Une évaluation stratégique sur le terrain
Inscrite dans le programme de contrôle adopté le 25 février dernier, l’opération mobilise une équipe de dix vérificateurs déployés sur l’ensemble du territoire. Elle vise à évaluer, sur la période 2020-2024, « l’efficacité, l’efficience et l’économie des interventions locales » en matière de préservation des écosystèmes. Pour Amadou Ba Mbodji, président par intérim de la Chambre des collectivités territoriales, cité par le quotidien du Groupe futurs médias, il s’agit d’une mission « longuement préparée », marquant une étape majeure dans le renforcement du contrôle de la performance publique.

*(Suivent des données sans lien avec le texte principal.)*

(* ===== verification/LedgerRetry.v ===== *)
(** * Retries, refusals and successes of the Ledger's commands

    What a later command gets from the database earlier commands left: the
    stored answer of its idempotency key, a conflict, the refusals of a
    reversal, or a new entry. *)

From S2P Require Import Prelude.
From S2P Require Import GoStrings.
From S2P Require Import GoTime.
From S2P Require Import Json.
From S2P Require Import LedgerDomain.
From S2P Require Import LedgerDB.
From S2P Require Import LedgerService.
From S2P Require Import LedgerCommands.
From S2P Require Import LedgerInvariant.
From Stdlib Require String.
From Stdlib Require Import ZArith Lia Ascii.
Open Scope string_scope.
Open Scope Z_scope.

(** A database without failures, and an attempt whose identifier is minted. *)
Definition healthy (env : cmd_env) : Prop :=
  begin_fault (db_env env) = None /\ statements (db_env env) = [] /\ commit (db_env env) = CommitOk /\
  is_ok (rnd_attempt env) = true.

Lemma mint_ok now rnd : is_ok rnd = true -> exists id, uuidGenerator now rnd = Ok id.
Proof. destruct rnd as [raw|]; [|done]. intros _. by eexists. Qed.

(** ** A stored answer *)
Lemma select_some m op key db rec : select_idempotency m op key db = Ok rec ->
  exists i, List.find (same_scope (pg_uuid m) op key) (idempotency db) = Some i /\
    rec = {| RequestHash := i_request i; ResponsePayload := i_response i |}.
Proof. unfold select_idempotency. destruct (List.find _ _) as [i|]; [|done]. intros [= <-]. by exists i. Qed.

Lemma find_app_some {A} (f : A -> bool) l k x : List.find f l = Some x -> List.find f (l ++ k) = Some x.
Proof. induction l as [|a l IH]; cbn; [done|]. destruct (f a); [done|]. apply IH. Qed.

Lemma find_app_none {A} (f : A -> bool) l k : existsb f l = false -> List.find f (l ++ k) = List.find f k.
Proof. induction l as [|a l IH]; cbn; [done|]. destruct (f a); [done|]. apply IH. Qed.

Lemma select_later m op key db db' rec : appended (idempotency db) (idempotency db') ->
  select_idempotency m op key db = Ok rec -> select_idempotency m op key db' = Ok rec.
Proof.
  intros [k E] (i & Hi & ->)%select_some. unfold select_idempotency.
  by rewrite E, (find_app_some _ _ _ _ Hi).
Qed.

Lemma executeIdempotent_stored sha256 env m op key rq create db rec :
  healthy env -> op = OperationCreate \/ op = OperationReverse ->
  select_idempotency m op (sha256 key) db = Ok rec ->
  executeIdempotent sha256 env m op key rq create db = (replay rec rq, db).
Proof.
  intros (Hb & Hs & Hc & Hr) Hop Hsel. unfold executeIdempotent.
  destruct (mint_ok (systemClock (now_attempt env)) _ Hr) as [id ->].
  unfold Execute. rewrite Hb, Hs, Hc.
  destruct (select_some _ _ _ _ _ Hsel) as (i & Hi & _).
  assert (existsb (same_scope (pg_uuid m) op (sha256 key)) (idempotency db) = true) as He.
  { apply existsb_exists. apply List.find_some in Hi. by exists i. }
  unfold idempotent_body, ClaimIdempotency, stmt, query, wrap_st, mbind, st_bind, insert_idempotency.
  cbn [t_faults t_db t_clock at_MerchantID Operation KeyHash AttemptID at_RequestHash].
  assert (negb (String.eqb op OperationCreate || String.eqb op OperationReverse) = false) as ->
    by (destruct Hop as [-> | ->]; done).
  rewrite He. cbn. rewrite Hsel. cbn. unfold lift. by destruct (replay rec rq).
Qed.

(** ** The answer a command leaves behind *)
Lemma entry_result_valid e : wf_entry e -> is_id (Entry.id e) -> is_id (Entry.merchantID e) ->
  (forall o, Entry.originalEntryID e = Some o -> is_id o) ->
  entry_checks (row_of_entry e) = None -> Entry.position e <= int64_max ->
  Money.minor (Entry.money e) <= int64_max -> valid_result (resultFromEntry e).
Proof.
  intros Hw Hid Hm Ho Hc Hp Ha. destruct Hw as [_ _ Hp0 Ht Ha0 _ _ _].
  assert (forall z, 0 < z -> z <= int64_max -> in_int64 z = true) as Hr
    by (intros; apply in_int64_spec; unfold int64_min; lia).
  split; [apply Hr; done|]. split; [apply Hr; done|]. cbn.
  repeat apply List.Forall_cons; try apply List.Forall_nil; try done.
  - by apply to_valid_ascii, is_id_ascii.
  - by apply to_valid_ascii, is_id_ascii.
  - by destruct Ht as [-> | ->].
  - apply to_valid_ascii, format_date_ascii.
  - apply pg_text_valid. unfold entry_checks in Hc. case_hyp Hc; [done|]. bool_to_prop.
    cbn in Heqb. destruct (String.eqb_spec (Entry.description e) "") as [-> | ]; done.
  - destruct (Entry.originalEntryID e) as [o|]; cbn; [|done]. by apply to_valid_ascii, is_id_ascii, Ho.
Qed.

(** A successful command leaves its answer where any retry finds it. *)
Lemma command_recorded m op key rq env from db x db' :
  command_effect m op key rq env from db (Ok x) db' ->
  (forall e, from e -> is_id (Entry.merchantID e) /\
     (forall o, Entry.originalEntryID e = Some o -> is_id o) /\ Money.minor (Entry.money e) <= int64_max) ->
  exists rec, select_idempotency m op key db' = Ok rec /\ RequestHash rec = rq /\ replay rec rq = Ok x.
Proof.
  intros [(e & o & i & Hw & Hf & Ho & Hr & Hid & Ha & -> & Hx) | [-> Hsel]] Hfrom.
  - destruct Hx as [[= ->] | (ce & _ & [=])]. destruct (Hfrom e Hf) as (Hm & Horig & Hmax).
    destruct Hr as [Hs Hmer Hrq Hent Hcom (j & Hj & Hmar)].
    exists {| RequestHash := i_request i; ResponsePayload := i_response i |}.
    pose proof Hs as Hs'. unfold same_scope in Hs'. bool_to_prop.
    split; [|split; [done|]].
    + unfold select_idempotency, extend. cbn [idempotency].
      rewrite find_app_none; [cbn; by rewrite Hs|].
      destruct Ha. congruence.
    + unfold replay. cbn. rewrite Hrq, String.eqb_refl, Hj. cbn.
      rewrite (result_document (resultFromEntry e) j); [done| |done].
      apply entry_result_valid; try done; [apply Ha|]. apply (ad_bound _ _ _ _ Ha).
  - destruct (Hsel x eq_refl) as (rec & Hrec & Hre). exists rec. splits; [done| |done].
    unfold replay in Hre. case_hyp Hre; [done|]. by bool_to_prop.
Qed.

Lemma created_valid input m e : in_int64 (c_AmountMinor input) = true -> created_from input m e ->
  is_id (Entry.merchantID e) /\ (forall o, Entry.originalEntryID e = Some o -> is_id o) /\
  Money.minor (Entry.money e) <= int64_max.
Proof.
  intros Hi Hf. pose proof (created_amount _ _ _ Hi Hf). destruct Hf as (-> & Hm & _ & _ & _ & Ho).
  splits; [done| |done]. by rewrite Ho.
Qed.

Lemma reversed_valid db m oid e : ledger_inv db -> reversal_in db m oid e ->
  is_id (Entry.merchantID e) /\ (forall o, Entry.originalEntryID e = Some o -> is_id o) /\
  Money.minor (Entry.money e) <= int64_max.
Proof.
  intros Hi Hf. pose proof (reversal_amount _ _ _ _ Hi Hf). destruct Hf as (o & _ & Hm & Hidm & Hid & _ & Ho & _).
  splits; [by rewrite Hm| |done]. rewrite Ho. by intros ? [= <-].
Qed.

Lemma replay_conflict rec rq rq' x : replay rec rq = Ok x -> rq' <> RequestHash rec ->
  replay rec rq' = Err ErrIdempotencyConflict.
Proof. unfold replay. intros _ Hne. by rewrite (proj2 (String.eqb_neq _ _) (not_eq_sym Hne)). Qed.

Lemma CreateEntry_stored sha256 json_text ll env input db rec :
  healthy env -> is_ok (create_guards input) = true ->
  select_idempotency (c_MerchantID input) OperationCreate (sha256 (c_IdempotencyKey input)) db = Ok rec ->
  CreateEntry sha256 json_text ll env input db
  = (replay rec (hashJSON sha256 json_text (create_content input)), db).
Proof.
  intros Hh Hg Hsel. unfold CreateEntry. destruct (create_guards input) as [m|] eqn:E; [|done].
  apply create_guards_ok in E as [-> _]. apply executeIdempotent_stored; [done|by left|done].
Qed.

Lemma ReverseEntry_stored sha256 json_text ll env input db rec :
  healthy env -> is_ok (reverse_guards input) = true ->
  select_idempotency (r_MerchantID input) OperationReverse (sha256 (r_IdempotencyKey input)) db = Ok rec ->
  ReverseEntry sha256 json_text ll env input db
  = (replay rec (hashJSON sha256 json_text (reverse_content input)), db).
Proof.
  intros Hh Hg Hsel. unfold ReverseEntry. destruct (reverse_guards input) as [[m oid]|] eqn:E; [|done].
  apply reverse_guards_ok in E as (-> & -> & _). apply executeIdempotent_stored; [done|by right|done].
Qed.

Repris par la même source, Mamadou Faye, Premier président de la Cour des comptes, souligne que cette initiative s’inscrit dans une volonté d’élargir le champ des audits aux « enjeux émergents, notamment environnementaux ». Après un premier exercice réalisé en 2025 sur les aires marines protégées, cette mission confirme l’intérêt croissant de l’institution pour la gestion durable des ressources naturelles.
D’où viennent les 115 milliards de francs CFA ?
Le contrôle s’appuie sur l’expertise consolidée depuis 2020 via le Programme d’appui aux communes et agglomérations du Sénégal (PACASEN). À ce jour, pas moins de « 735 dossiers déposés par les collectivités territoriales » ont été examinés par la Chambre spécialisée.
Amadou Ba Mbodji met en exergue l’impact de ce dispositif sur la transparence du système : « Depuis le début de son intervention, la Chambre a évalué pas moins de 735 dossiers déposés par les collectivités territoriales, contribuant de manière déterminante à la transparence et à l’équité du système d’allocation des ressources. Depuis l’exercice de cette évaluation de performance par la Cour, les communes et villes participantes ont obtenu un financement de plus de 115 milliards ». Ce mécanisme a ainsi facilité l’octroi de ces ressources via le Fonds d’équipement des collectivités territoriales (FECT).
Rigueur méthodologique et respect du contradictoire
La démarche repose sur un cadre méthodologique strict, fondé sur les « normes internationales ISSAI 300 et 3000 » ainsi que sur les référentiels du Conseil régional de formation des institutions de contrôle d’Afrique francophone (CREFIAF). Elle prévoit une collecte rigoureuse des données sur le terrain, suivie d’une « phase contradictoire permettant aux acteurs concernés de faire valoir leurs observations » avant la publication du rapport final.